Merion traipsed to the last saloon, a dingy affair with a bowed roof and dark windows. The darkness beyond its pair of lopsided swing-doors was smoky and thick. Merion rolled his eyes. With a hop and skip across creaking steps and boards, he stood at the entrance and peered inside. But the day was bright, and the bar area gloomy, and Merion had a hard time seeing anything besides an array of dark furniture, an equally dark bar, and an assortment of shadowy figures, all with hats and coats and hunched postures.

Once he had stepped through the doors and blinked his eyes, he realised he had about four Lurkers to choose from. They sat at separate tables with their shoulders tucked into their necks and their hats low over the half-empty glasses. Each one could have been Lurker in the right light, until you saw the colour of their skin. Even so, Merion felt like he had just barged in on an official meeting of the Grumpy Old Prospectors-with-a-Fondness-for-Leather Association.

‘Hey, no children in the bar!’ came the shout of a rotund man with red cheeks and slicked-back hair, obviously the owner.
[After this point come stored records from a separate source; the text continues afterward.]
(** Every entry of what the gathering loop builds from the empty
    dictionary sits under one of the two reserved names and is not
    empty. *)
Lemma gather_loop_shape (cms : gmap string string) (fos : list string)
    (acc : gmap string (gmap string string)) :
  (∀ attr m, acc !! attr = Some m →
     (attr = "metadata_statement_uris" ∨ attr = "metadata_statements") ∧
     m ≠ ∅) →
  ∀ attr m, gather_loop cms fos acc !! attr = Some m →
    (attr = "metadata_statement_uris" ∨ attr = "metadata_statements") ∧
    m ≠ ∅.
Proof.
  revert acc. induction fos as [|g fos IH]; intros acc Hacc;
    cbn [gather_loop]; [done|].
  destruct (cms !! g) as [s|]; [|by apply IH].
  fold (attr_of s).
  assert (∀ m0, ∀ attr m,
    <[attr_of s := <[g := s]> m0]> acc !! attr = Some m →
    (attr = "metadata_statement_uris" ∨ attr = "metadata_statements") ∧
    m ≠ ∅) as Hstep.
  { intros m0 attr m. rewrite lookup_insert_Some.
    intros [[<- <-]|[_ Hm]]; [|by apply Hacc].
    split; [apply attr_of_cases|]. exact (insert_non_empty _ _ _). }
  destruct (acc !! attr_of s); apply IH; apply Hstep.
Qed.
‘He’s with me,’ replied the real Lurker, who was sat at a stool at the far end of the bar, nursing a large glass of orange liquid.
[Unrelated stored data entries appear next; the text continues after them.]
(** * BeagleG machine-control front end (machine-control.c)

    A shallow embedding of the command-line front end of BeagleG: the
    per-axis parameter parser [parse_float_array], the flag loop and mode
    dispatch of [main], and the two runners [send_file_to_machine] and
    [run_server].

    Conventions of the embedding.
    - A C string is a [string]: the characters before the terminating NUL.
      A pointer into a string is an offset, so [strtod] returns the number
      of characters it consumed ([end - nptr]).
    - A C [float] is modelled by the exact rational value of the literal
      that was read, in lowest terms; rounding to binary32 is not modelled
      and no statement below depends on it.
    - The libc and engine calls whose results the program cannot control
      ([open], [socket], [bind], [accept], the three engine operations)
      are answered by an oracle, the [world]; the calls the program makes
      are recorded, in order, as a list of [event]s.
    - The two service loops may run forever; they are given a bound on the
      number of loop iterations, and a run that uses up the bound is
      reported as still running ([None] for the return value). *)

From Stdlib Require Import ZArith QArith Ascii String Lia.
From stdpp Require Import numbers.
From stdpp Require Import base list strings.

Local Open Scope Z_scope.

(** ** C library: character classes, [strtod], [atof], [atoi] *)

Module Libc.

Definition float : Type := Q.

Definition char_code (c : ascii) : Z := Z.of_N (N_of_ascii c).

(** [isspace] in the C locale: space, \t, \n, \v, \f, \r. *)
Definition isspace (c : ascii) : bool :=
  let n := char_code c in (n =? 32) || ((9 <=? n) && (n <=? 13)).

Definition isdigit (c : ascii) : bool :=
  let n := char_code c in (48 <=? n) && (n <=? 57).

Definition digit_value (c : ascii) : Z := char_code c - 48.

(** [s + n] for a pointer [s] into a string. *)
Fixpoint advance (n : nat) (s : string) : string :=
  match n, s with
  | O, _ => s
  | S n', String _ s' => advance n' s'
  | S _, EmptyString => EmptyString
  end.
‘Well you keep him quiet, and no drinking,’ ordered the barman. Merion quickly moved to join Lurker, lest he changed his mind.

Merion dragged over another stool. ‘You’re late.’

‘I was busy.’

‘Busy with what? Drinking?’

‘For the most part.’

‘Most of the morning, no doubt.’

Lurker took another sip of his strange-coloured whiskey. ‘You sound like your aunt.’

Merion lowered his voice. ‘You were supposed to come and train me at ten. It’s now well past eleven.’

‘Well I got distracted,’ he said, waving his glass around in little circular motions. ‘Anniversaries. They come every year, even when you don’t want ’em to. Come to fuck up your day.’

‘Anniversary of what?’

Lurker knocked back the rest of the glass and put his hands flat on the sticky bar. ‘You don’t want to know, boy, and I don’t want to waste breath day sayin’ it, so let’s put a cork in your questions for now.’ The look in Lurker’s eye was hard and dangerous, one that Merion found very difficult to ignore. ‘All you need to know is that you’re a welcome distraction.’

‘I could have been a distraction an hour ago.’

Lurker swivelled in his seat and then eyed the floor as if it planned to swallow him. ‘You brought any shades?’ he asked.

‘Several.’

‘Great,’ Lurker grunted. Finally he summoned the courage to stand on his own two feet. He swayed like a pine in a gale, but he stood nonetheless. He took a long, deep draught of air in through his nostrils and sighed. ‘Come, we’re going for a walk.’

Merion was not so sure they were, judging by the course Lurker plotted through the tables and stools, nudging a few shoulders here and there for good measure. Merion followed him, handing out apologies where necessary. Lurker finally made it through the doors without cartwheeling onto his face, and Merion hurried after his drunk mentor, inwardly groaning about how torturous the next few hours could be.

Little did Merion know, all the best mentors are drunkards. There comes a certain clarity when one is inebriated. While some abilities—such as the ability to enunciate, or even to balance—fade away and become muddled, one stands out true and strong amid drunkenness’s lopsided mire: honesty.